[Material for the task]:
(** [read_chunk] releases the view it reads, and owns it no more. *)
Lemma body_read others b h c b' :
  body_ok others b h -> at_ (chunks b) (read_index b) = Some c ->
  (chunks b' = chunks b /\ read_index b' = read_index b + 1 \/
   chunks b' = from (chunks b) (read_index b + 1) /\ read_index b' = 0) ->
  bs_closed b' = bs_closed b ->
  match c with
  | CBytes _ => body_ok others b' h /\ body_moved b h b' h
  | CView v => exists d, vbytes h v = Some d /\ forall h' r, BufferView.release v h = (Ok r, h') ->
                 body_ok others b' h' /\ body_moved b h b' h'
  end.
Proof.
  intros [Hh Hn Hl Hi Hd Hc] Hat Hb' Hcl. pose proof (at_Some _ _ _ Hat) as Hlt.
  assert (from (chunks b) (read_index b) = c :: from (chunks b) (read_index b + 1)) as Ef by (apply from_cons; [lia|done]).
  assert (body_views_of b = views_of [c] ++ body_views_of b') as Ev.
  { unfold body_views_of. rewrite Ef. change (c :: ?l) with ([c] ++ l). rewrite views_of_app.
    by destruct Hb' as [[-> ->]|[-> ->]]. }
  assert (0 <= read_index b' <= len (chunks b')) as Hi'.
  { destruct Hb' as [[-> ->]|[-> ->]]; [lia|]. split; [done|apply len_nonneg]. }
  assert (bs_closed b' = true -> chunks b' = []) as Hc'.
  { rewrite Hcl. intros E. rewrite (Hc E) in Hlt. change (len (@nil chunk)) with 0 in Hlt. lia. }
  assert (forall h', Forall (chunk_dead h') (upto (chunks b) (read_index b) ++ [c]) ->
            Forall (chunk_dead h') (upto (chunks b') (read_index b'))) as Hd'.
  { intros h' Hx. destruct Hb' as [[-> ->]|[-> ->]]; [|rewrite upto_0; constructor].
    by rewrite (upto_snoc _ _ c) by (lia || done). }
  destruct c as [d|v].
  - split; [|split; [done|done|congruence]]. cbn in Ev. rewrite Ev in Hn, Hl. split; [done|done|done|done| |done].
    apply Hd', Forall_app. split; [done|]. by apply Forall_singleton.
  - change (views_of [CView v]) with [v] in Ev. rewrite Ev in Hn, Hl.
    apply NoDup_app in Hn as (Hn1 & Hn2 & Hn3). apply NoDup_cons in Hn3 as [Hv Hn3].
    apply Forall_app in Hl as [Hl1 Hl2]. apply Forall_cons in Hl2 as [[d Hdv] Hl2].
    exists d. split; [done|]. intros h' r E. destruct (view_release_spec h no_ext v d Hh Hdv) as (h1 & r1 & E1 & Hh1 & Hlen & Hb).
    rewrite E in E1. injection E1 as -> ->.
    assert (forall u, u <> v -> vbytes h1 u = vbytes h u) as Hfr.
    { intros u Hu. rewrite Hb. unfold voverride. by destruct (Nat.eqb_spec u v). }
    assert (forall vs, v ∉ vs -> Forall (live h) vs -> Forall (live h1) vs) as Hkeep.
    { intros vs Hni Hx. apply (live_frame [v] h); [lia|..|done].
      - intros u _ Hu. apply Hfr. by rewrite list_elem_of_singleton in Hu.
      - intros u Hu. rewrite list_elem_of_singleton. by intros ->. }
    split.
    + split; try done.
      * apply NoDup_app. split_and!; [done| |done]. intros u Hu Hin. apply (Hn2 u Hu). by right.
      * apply Forall_app. split; apply Hkeep; try done. intros Hin. apply (Hn2 v Hin). by left.
      * apply Hd', Forall_app. split.
        -- eapply chunk_dead_ext; [| |exact Hd]; [lia|]. intros u _ Hu. rewrite Hb. unfold voverride. by destruct (_ =? _)%nat.
        -- apply Forall_singleton. split; [rewrite Hlen; by apply live_lt; exists d|].
           rewrite Hb. unfold voverride. by rewrite Nat.eqb_refl.
    + split; [lia| |congruence]. intros u _ Hu. apply Hfr. intros ->. apply Hu. rewrite Ev. by left.
Qed.

(** The counts of a read: one more chunk is read, the prefix perhaps dropped. *)
Definition after_take (n : Z) (b : body_stream) : body_stream :=
  let b := set_counts (received b) (read_index b + 1) (consumed_bytes b + n) (bs_queued_bytes b - n) b in
  if (read_index b >=? 64) && (read_index b * 2 >=? len (chunks b))
  then set_counts (received b) 0 (consumed_bytes b) (bs_queued_bytes b) (set_chunks (from (chunks b) (read_index b)) b)
  else b.
Lemma after_take_spec n b :
  (chunks (after_take n b) = chunks b /\ read_index (after_take n b) = read_index b + 1 \/
   chunks (after_take n b) = from (chunks b) (read_index b + 1) /\ read_index (after_take n b) = 0) /\
  bs_closed (after_take n b) = bs_closed b.
Proof. unfold after_take. cbn. destruct (_ && _); cbn; [split; [by right|done]|split; [by left|done]]. Qed.

(** What follows the locked section of a read that took chunk [c]. *)
Lemma taken_ok others b h c b2 wake :
  body_ok others b h -> at_ (chunks b) (read_index b) = Some c ->
  (chunks b2 = chunks b /\ read_index b2 = read_index b + 1 \/
   chunks b2 = from (chunks b) (read_index b + 1) /\ read_index b2 = 0) -> bs_closed b2 = bs_closed b ->
  wp (BodyStream.stream (if wake : bool then modify (set_space_ready true) else ret tt) ;;! take_bytes c)
    (fun _ t => body_ok others (fst t) (snd t) /\ body_moved b h (fst t) (snd t) /\ True) (fun _ _ => False) (b2, h).
Proof.
  intros Hb Hat Hs Hcl. apply wp_bind, wp_stream.
  assert (exists b3, (if wake then modify (set_space_ready true) else ret tt) b2 = (Ok tt, b3) /\
    chunks b3 = chunks b2 /\ read_index b3 = read_index b2 /\ bs_closed b3 = bs_closed b2) as (b3 & E & E1 & E2 & E3).
  { destruct wake; by eexists. }
  eapply wp_run; [exact E|]. rewrite <- E1, <- E2 in Hs. rewrite <- E3 in Hcl.
  pose proof (body_read others b h c b3 Hb Hat Hs Hcl) as Hr. unfold take_bytes. destruct c as [d|v].
  - destruct Hr. by split_and!.
  - destruct Hr as (d & Hd & Hr). destruct (view_release_spec h no_ext v d (bo_heap _ _ _ Hb) Hd) as (h' & r & Er & _).
    apply wp_bind. unfold BodyStream.store at 1. apply wp_zoom. cbn [fst snd].
    eapply wp_run; [by apply (view_to_bytes_spec _ no_ext); [apply Hb|]|].
    apply wp_bind. unfold BodyStream.store. apply wp_zoom. cbn [fst snd]. eapply wp_run; [exact Er|].
    destruct (Hr h' r Er). by split_and!.
Qed.

Lemma read_chunk_ok : body_call_ok BodyStream.read_chunk (fun _ _ => True).
Proof.
  intros others b h Hb. unfold BodyStream.read_chunk. apply wp_bind. unfold BodyStream.read_locked.
  apply wp_bind, wp_stream, wp_get. destruct (bs_cancelled b); [by split; [|apply body_moved_refl]|].
  destruct (read_index b <? len (chunks b)) eqn:Elt.
  2:{ destruct (ended b || bs_closed b); [by split_and!; [|apply body_moved_refl|]|].
      destruct (negb (streaming b)); [by split_and!; [|apply body_moved_refl|]|].
      apply wp_bind, wp_stream. cbn. flags_only. }
  b2p. destruct (len_pos_at (chunks b) (read_index b)) as [c Hat]; [pose proof (bo_index _ _ _ Hb); lia|]. rewrite Hat.
  apply wp_bind. unfold BodyStream.store at 1. apply wp_zoom. cbn [fst snd].
  assert (exists n, BodyStream.chunk_len c h = (Ok n, h)) as [n En].
  { destruct c as [d|v]; [by eexists|].
    destruct (body_read others b h (CView v) (after_take 0 b) Hb Hat) as (d & Hd & _); try apply after_take_spec.
    exists (len d). by apply (chunk_len_run _ no_ext); [apply Hb|]. }
  eapply wp_run; [exact En|]. apply wp_bind, wp_stream. cbn. apply wp_bind, wp_stream. cbn.
  match goal with |- context [if ?t then ?x else ?y] => change (if t then x else y) with (after_take n b) end.
  destruct (after_take_spec n b) as [Hs Hcl]. apply wp_bind, wp_stream, wp_get.
  destruct (bs_backpressured _ && _).
  - apply wp_bind, wp_stream, wp_modify, wp_ret. eapply wp_mono; [| |by apply (taken_ok others b h c _ true Hb Hat)]; done.
  - apply wp_ret. eapply wp_mono; [| |by apply (taken_ok others b h c _ false Hb Hat)]; done.
Qed.

(** Appending a chunk: bytes, or a new view of what a live view has. *)
Lemma body_append others b h data d :
  body_ok others b h -> chunk_is h data d -> bs_closed b = false ->
  exists c h', (match data with
                | CView v => let! w := BodyStream.store (BufferView.slice_ v 0 (-1)) in ret (CView w)
                | CBytes b => ret (CBytes b)
                end) (b, h) = (Ok c, (b, h')) /\
    forall b', chunks b' = chunks b ++ [c] -> read_index b' = read_index b -> bs_closed b' = false ->
      body_ok others b' h' /\ body_moved b h b' h'.
Proof.
  intros [Hh Hn Hl Hi Hd Hc] Hdata Hcl.
  assert (forall c, from (chunks b ++ [c]) (read_index b) = from (chunks b) (read_index b) ++ [c] /\
                    upto (chunks b ++ [c]) (read_index b) = upto (chunks b) (read_index b)) as Hcut.
  { intros c. split; [apply from_app_le; lia|apply upto_app_le; lia]. }
  destruct data as [x|v]; cbn in Hdata.
  - exists (CBytes x), h. split; [done|]. intros b' E1 E2 E3. destruct (Hcut (CBytes x)) as [H1 H2].
    assert (body_views_of b' = body_views_of b) as Ev.
    { unfold body_views_of. rewrite E1, E2, H1, views_of_app. apply app_nil_r. }
    split; [|split; [done|done|congruence]].
    split; rewrite ?Ev, ?E1, ?E2, ?H2; try done; [|congruence]. rewrite len_app. pose proof (len_nonneg [CBytes x]). lia.
  - destruct (view_slice_all h no_ext v d Hh Hdata) as (h' & E & Hh' & Hlen & Hb).
    exists (CView (length (views h))), h'. split.
    { unfold bind. rewrite store_run, E. done. }
    assert (forall u, (u < length (views h))%nat -> vbytes h' u = vbytes h u) as Hold.
    { intros u Hu. rewrite Hb. unfold voverride. destruct (Nat.eqb_spec u (length (views h))); [lia|done]. }
    intros b' E1 E2 E3. destruct (Hcut (CView (length (views h)))) as [H1 H2].
    assert (body_views_of b' = body_views_of b ++ [length (views h)]) as Ev.
    { unfold body_views_of. by rewrite E1, E2, H1, views_of_app. }
    split; [|split; [lia|by intros; apply Hold|congruence]].
    split; rewrite ?Ev, ?E1, ?E2, ?H2, ?app_assoc; try done; try congruence.
    + apply NoDup_app. split_and!; [done| |apply NoDup_singleton]. intros u Hu ->%list_elem_of_singleton.
      rewrite Forall_forall in Hl. specialize (Hl _ Hu). apply live_lt in Hl. lia.
    + apply Forall_app. split.
      * apply (live_frame [] h); [lia|by intros; apply Hold|by intros ? _ ?%elem_of_nil|done].
      * apply Forall_singleton. exists d. rewrite Hb. unfold voverride. by rewrite Nat.eqb_refl.
    + rewrite len_app. pose proof (len_nonneg [CView (length (views h))]). lia.
    + eapply chunk_dead_ext; [| |exact Hd]; [lia|]. intros u Hu Hx. by rewrite Hold.
Qed.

[To do]:
In the listing above, locate the line containing "destruct (body_read others" and the line containing "ret (CBytes b)". Extract those two lines and every line between them, exactly as written, and only those.

[Your solution]:
    destruct (body_read others b h (CView v) (after_take 0 b) Hb Hat) as (d & Hd & _); try apply after_take_spec.
    exists (len d). by apply (chunk_len_run _ no_ext); [apply Hb|]. }
  eapply wp_run; [exact En|]. apply wp_bind, wp_stream. cbn. apply wp_bind, wp_stream. cbn.
  match goal with |- context [if ?t then ?x else ?y] => change (if t then x else y) with (after_take n b) end.
  destruct (after_take_spec n b) as [Hs Hcl]. apply wp_bind, wp_stream, wp_get.
  destruct (bs_backpressured _ && _).
  - apply wp_bind, wp_stream, wp_modify, wp_ret. eapply wp_mono; [| |by apply (taken_ok others b h c _ true Hb Hat)]; done.
  - apply wp_ret. eapply wp_mono; [| |by apply (taken_ok others b h c _ false Hb Hat)]; done.
Qed.

(** Appending a chunk: bytes, or a new view of what a live view has. *)
Lemma body_append others b h data d :
  body_ok others b h -> chunk_is h data d -> bs_closed b = false ->
  exists c h', (match data with
                | CView v => let! w := BodyStream.store (BufferView.slice_ v 0 (-1)) in ret (CView w)
                | CBytes b => ret (CBytes b)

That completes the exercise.